* **Saved data entries**:
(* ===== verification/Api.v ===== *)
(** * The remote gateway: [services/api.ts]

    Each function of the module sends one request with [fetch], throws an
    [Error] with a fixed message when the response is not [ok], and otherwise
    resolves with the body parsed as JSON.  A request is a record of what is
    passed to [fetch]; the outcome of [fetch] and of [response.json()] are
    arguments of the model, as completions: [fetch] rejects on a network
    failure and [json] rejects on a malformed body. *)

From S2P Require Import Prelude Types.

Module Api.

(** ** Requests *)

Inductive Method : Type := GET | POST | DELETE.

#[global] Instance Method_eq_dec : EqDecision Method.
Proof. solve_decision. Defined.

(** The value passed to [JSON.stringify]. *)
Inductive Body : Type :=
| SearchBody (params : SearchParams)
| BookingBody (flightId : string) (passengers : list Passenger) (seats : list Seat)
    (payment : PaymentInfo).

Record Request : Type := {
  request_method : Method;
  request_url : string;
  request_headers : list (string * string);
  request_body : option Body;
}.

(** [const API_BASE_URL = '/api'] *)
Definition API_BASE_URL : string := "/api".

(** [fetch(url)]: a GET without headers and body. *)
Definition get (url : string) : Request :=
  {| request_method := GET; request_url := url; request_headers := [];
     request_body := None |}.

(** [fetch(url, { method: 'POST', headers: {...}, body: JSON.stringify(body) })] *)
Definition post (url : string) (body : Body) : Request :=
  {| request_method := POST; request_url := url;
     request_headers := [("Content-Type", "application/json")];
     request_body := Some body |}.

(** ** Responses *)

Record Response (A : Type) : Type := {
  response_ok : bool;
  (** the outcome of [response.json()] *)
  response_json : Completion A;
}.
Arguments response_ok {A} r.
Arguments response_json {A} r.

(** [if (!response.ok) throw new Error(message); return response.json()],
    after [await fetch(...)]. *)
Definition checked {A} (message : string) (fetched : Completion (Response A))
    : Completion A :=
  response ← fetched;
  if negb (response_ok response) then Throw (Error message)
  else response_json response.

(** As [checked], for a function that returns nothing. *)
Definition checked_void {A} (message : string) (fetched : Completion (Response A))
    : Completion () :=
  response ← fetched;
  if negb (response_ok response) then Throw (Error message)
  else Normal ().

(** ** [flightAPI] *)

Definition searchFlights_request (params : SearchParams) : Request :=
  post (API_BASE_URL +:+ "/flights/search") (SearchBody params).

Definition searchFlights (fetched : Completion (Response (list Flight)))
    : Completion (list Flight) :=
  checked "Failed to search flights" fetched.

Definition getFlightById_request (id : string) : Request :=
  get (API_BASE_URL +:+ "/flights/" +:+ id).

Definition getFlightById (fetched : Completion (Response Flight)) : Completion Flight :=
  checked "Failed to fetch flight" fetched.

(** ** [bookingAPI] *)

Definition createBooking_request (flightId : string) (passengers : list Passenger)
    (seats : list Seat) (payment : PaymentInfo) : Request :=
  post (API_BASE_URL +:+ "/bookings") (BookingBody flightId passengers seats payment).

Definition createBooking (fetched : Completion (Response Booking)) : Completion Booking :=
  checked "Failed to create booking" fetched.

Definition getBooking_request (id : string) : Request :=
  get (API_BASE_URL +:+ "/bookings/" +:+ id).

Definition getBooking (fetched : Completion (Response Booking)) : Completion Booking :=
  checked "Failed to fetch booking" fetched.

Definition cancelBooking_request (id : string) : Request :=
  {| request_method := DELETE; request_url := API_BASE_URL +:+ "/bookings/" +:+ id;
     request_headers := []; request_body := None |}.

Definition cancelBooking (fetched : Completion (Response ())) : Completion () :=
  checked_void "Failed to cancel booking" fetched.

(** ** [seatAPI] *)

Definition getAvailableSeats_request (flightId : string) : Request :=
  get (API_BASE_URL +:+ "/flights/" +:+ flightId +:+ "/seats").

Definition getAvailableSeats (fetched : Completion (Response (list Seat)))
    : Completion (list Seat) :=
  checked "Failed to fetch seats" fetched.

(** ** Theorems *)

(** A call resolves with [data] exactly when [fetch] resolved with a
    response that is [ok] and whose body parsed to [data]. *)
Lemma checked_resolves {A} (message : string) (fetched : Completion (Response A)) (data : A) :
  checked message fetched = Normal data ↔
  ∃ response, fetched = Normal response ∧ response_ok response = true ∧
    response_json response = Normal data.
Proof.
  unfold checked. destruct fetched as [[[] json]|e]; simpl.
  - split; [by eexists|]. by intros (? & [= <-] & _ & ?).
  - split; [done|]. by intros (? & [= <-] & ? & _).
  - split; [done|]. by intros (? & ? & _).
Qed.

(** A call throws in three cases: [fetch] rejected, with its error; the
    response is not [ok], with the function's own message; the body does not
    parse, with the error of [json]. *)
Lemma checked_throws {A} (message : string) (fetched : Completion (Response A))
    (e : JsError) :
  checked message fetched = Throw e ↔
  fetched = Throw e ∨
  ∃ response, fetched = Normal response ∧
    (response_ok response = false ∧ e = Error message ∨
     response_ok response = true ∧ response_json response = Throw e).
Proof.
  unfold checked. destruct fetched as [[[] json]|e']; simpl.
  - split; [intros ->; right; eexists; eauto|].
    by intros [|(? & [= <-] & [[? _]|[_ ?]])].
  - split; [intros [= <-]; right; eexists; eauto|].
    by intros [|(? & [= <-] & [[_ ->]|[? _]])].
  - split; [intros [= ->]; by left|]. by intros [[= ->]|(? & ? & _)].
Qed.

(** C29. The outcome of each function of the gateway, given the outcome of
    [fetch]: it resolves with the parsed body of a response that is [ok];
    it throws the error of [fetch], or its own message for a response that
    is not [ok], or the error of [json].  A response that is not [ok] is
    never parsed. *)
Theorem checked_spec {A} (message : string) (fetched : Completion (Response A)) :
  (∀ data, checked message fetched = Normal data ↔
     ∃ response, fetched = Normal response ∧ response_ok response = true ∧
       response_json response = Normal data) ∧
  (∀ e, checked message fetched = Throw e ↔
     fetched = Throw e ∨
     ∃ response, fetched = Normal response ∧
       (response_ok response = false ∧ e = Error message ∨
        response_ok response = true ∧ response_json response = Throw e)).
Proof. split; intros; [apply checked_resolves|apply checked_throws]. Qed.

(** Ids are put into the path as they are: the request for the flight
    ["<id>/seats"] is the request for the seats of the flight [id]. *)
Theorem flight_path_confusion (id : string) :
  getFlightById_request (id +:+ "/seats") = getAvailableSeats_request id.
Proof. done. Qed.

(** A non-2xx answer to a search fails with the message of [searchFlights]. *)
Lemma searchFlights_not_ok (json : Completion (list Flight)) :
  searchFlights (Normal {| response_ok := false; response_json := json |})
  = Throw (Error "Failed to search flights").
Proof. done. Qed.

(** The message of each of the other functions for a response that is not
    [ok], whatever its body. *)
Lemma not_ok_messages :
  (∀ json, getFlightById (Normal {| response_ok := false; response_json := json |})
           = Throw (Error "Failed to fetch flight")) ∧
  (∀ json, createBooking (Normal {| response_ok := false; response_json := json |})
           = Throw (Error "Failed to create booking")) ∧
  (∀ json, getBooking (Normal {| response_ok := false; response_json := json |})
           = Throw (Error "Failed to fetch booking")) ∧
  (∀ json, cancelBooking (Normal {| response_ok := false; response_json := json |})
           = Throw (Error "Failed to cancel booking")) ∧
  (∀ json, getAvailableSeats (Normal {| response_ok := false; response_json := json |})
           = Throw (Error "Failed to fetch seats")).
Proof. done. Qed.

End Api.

---

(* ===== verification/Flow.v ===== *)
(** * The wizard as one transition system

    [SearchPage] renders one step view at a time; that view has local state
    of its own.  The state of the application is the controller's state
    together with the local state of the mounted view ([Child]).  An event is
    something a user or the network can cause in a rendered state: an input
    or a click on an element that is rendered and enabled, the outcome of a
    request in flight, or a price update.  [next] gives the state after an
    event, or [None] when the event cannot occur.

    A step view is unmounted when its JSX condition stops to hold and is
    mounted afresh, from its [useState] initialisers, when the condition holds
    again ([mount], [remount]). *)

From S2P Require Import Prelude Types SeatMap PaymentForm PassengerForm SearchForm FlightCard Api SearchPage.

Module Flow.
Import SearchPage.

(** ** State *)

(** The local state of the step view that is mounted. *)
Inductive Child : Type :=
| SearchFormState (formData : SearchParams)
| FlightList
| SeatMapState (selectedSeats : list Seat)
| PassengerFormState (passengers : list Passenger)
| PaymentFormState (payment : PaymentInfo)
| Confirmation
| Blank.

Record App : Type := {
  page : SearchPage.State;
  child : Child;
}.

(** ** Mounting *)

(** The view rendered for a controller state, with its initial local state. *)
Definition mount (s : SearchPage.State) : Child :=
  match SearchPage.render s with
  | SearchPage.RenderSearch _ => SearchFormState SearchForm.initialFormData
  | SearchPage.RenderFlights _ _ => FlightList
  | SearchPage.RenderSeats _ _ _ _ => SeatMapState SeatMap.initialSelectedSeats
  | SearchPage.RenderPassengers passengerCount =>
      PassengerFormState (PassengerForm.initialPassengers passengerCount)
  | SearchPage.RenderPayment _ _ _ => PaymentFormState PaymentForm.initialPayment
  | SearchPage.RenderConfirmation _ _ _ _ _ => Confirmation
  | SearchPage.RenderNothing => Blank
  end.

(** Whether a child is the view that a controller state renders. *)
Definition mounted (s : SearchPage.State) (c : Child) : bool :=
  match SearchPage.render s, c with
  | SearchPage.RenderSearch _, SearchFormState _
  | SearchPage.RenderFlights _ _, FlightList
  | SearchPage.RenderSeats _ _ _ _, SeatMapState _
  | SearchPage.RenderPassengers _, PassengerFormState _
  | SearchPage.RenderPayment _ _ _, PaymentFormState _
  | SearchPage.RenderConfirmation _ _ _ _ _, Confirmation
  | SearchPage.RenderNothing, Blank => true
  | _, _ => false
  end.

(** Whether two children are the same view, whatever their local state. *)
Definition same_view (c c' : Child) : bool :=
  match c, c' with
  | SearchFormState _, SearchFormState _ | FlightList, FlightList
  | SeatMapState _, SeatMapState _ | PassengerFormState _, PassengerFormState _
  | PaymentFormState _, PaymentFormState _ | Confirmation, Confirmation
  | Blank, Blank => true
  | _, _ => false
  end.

* **Your instructions**:
Retype the records above, but only those lines that fall between the line containing "something a user" and the line containing "PassengerFormState (passengers : list Passenger)", with both of those lines included, exactly as written.

* **Exercise solution**:
    something a user or the network can cause in a rendered state: an input
    or a click on an element that is rendered and enabled, the outcome of a
    request in flight, or a price update.  [next] gives the state after an
    event, or [None] when the event cannot occur.

    A step view is unmounted when its JSX condition stops to hold and is
    mounted afresh, from its [useState] initialisers, when the condition holds
    again ([mount], [remount]). *)

From S2P Require Import Prelude Types SeatMap PaymentForm PassengerForm SearchForm FlightCard Api SearchPage.

Module Flow.
Import SearchPage.

(** ** State *)

(** The local state of the step view that is mounted. *)
Inductive Child : Type :=
| SearchFormState (formData : SearchParams)
| FlightList
| SeatMapState (selectedSeats : list Seat)
| PassengerFormState (passengers : list Passenger)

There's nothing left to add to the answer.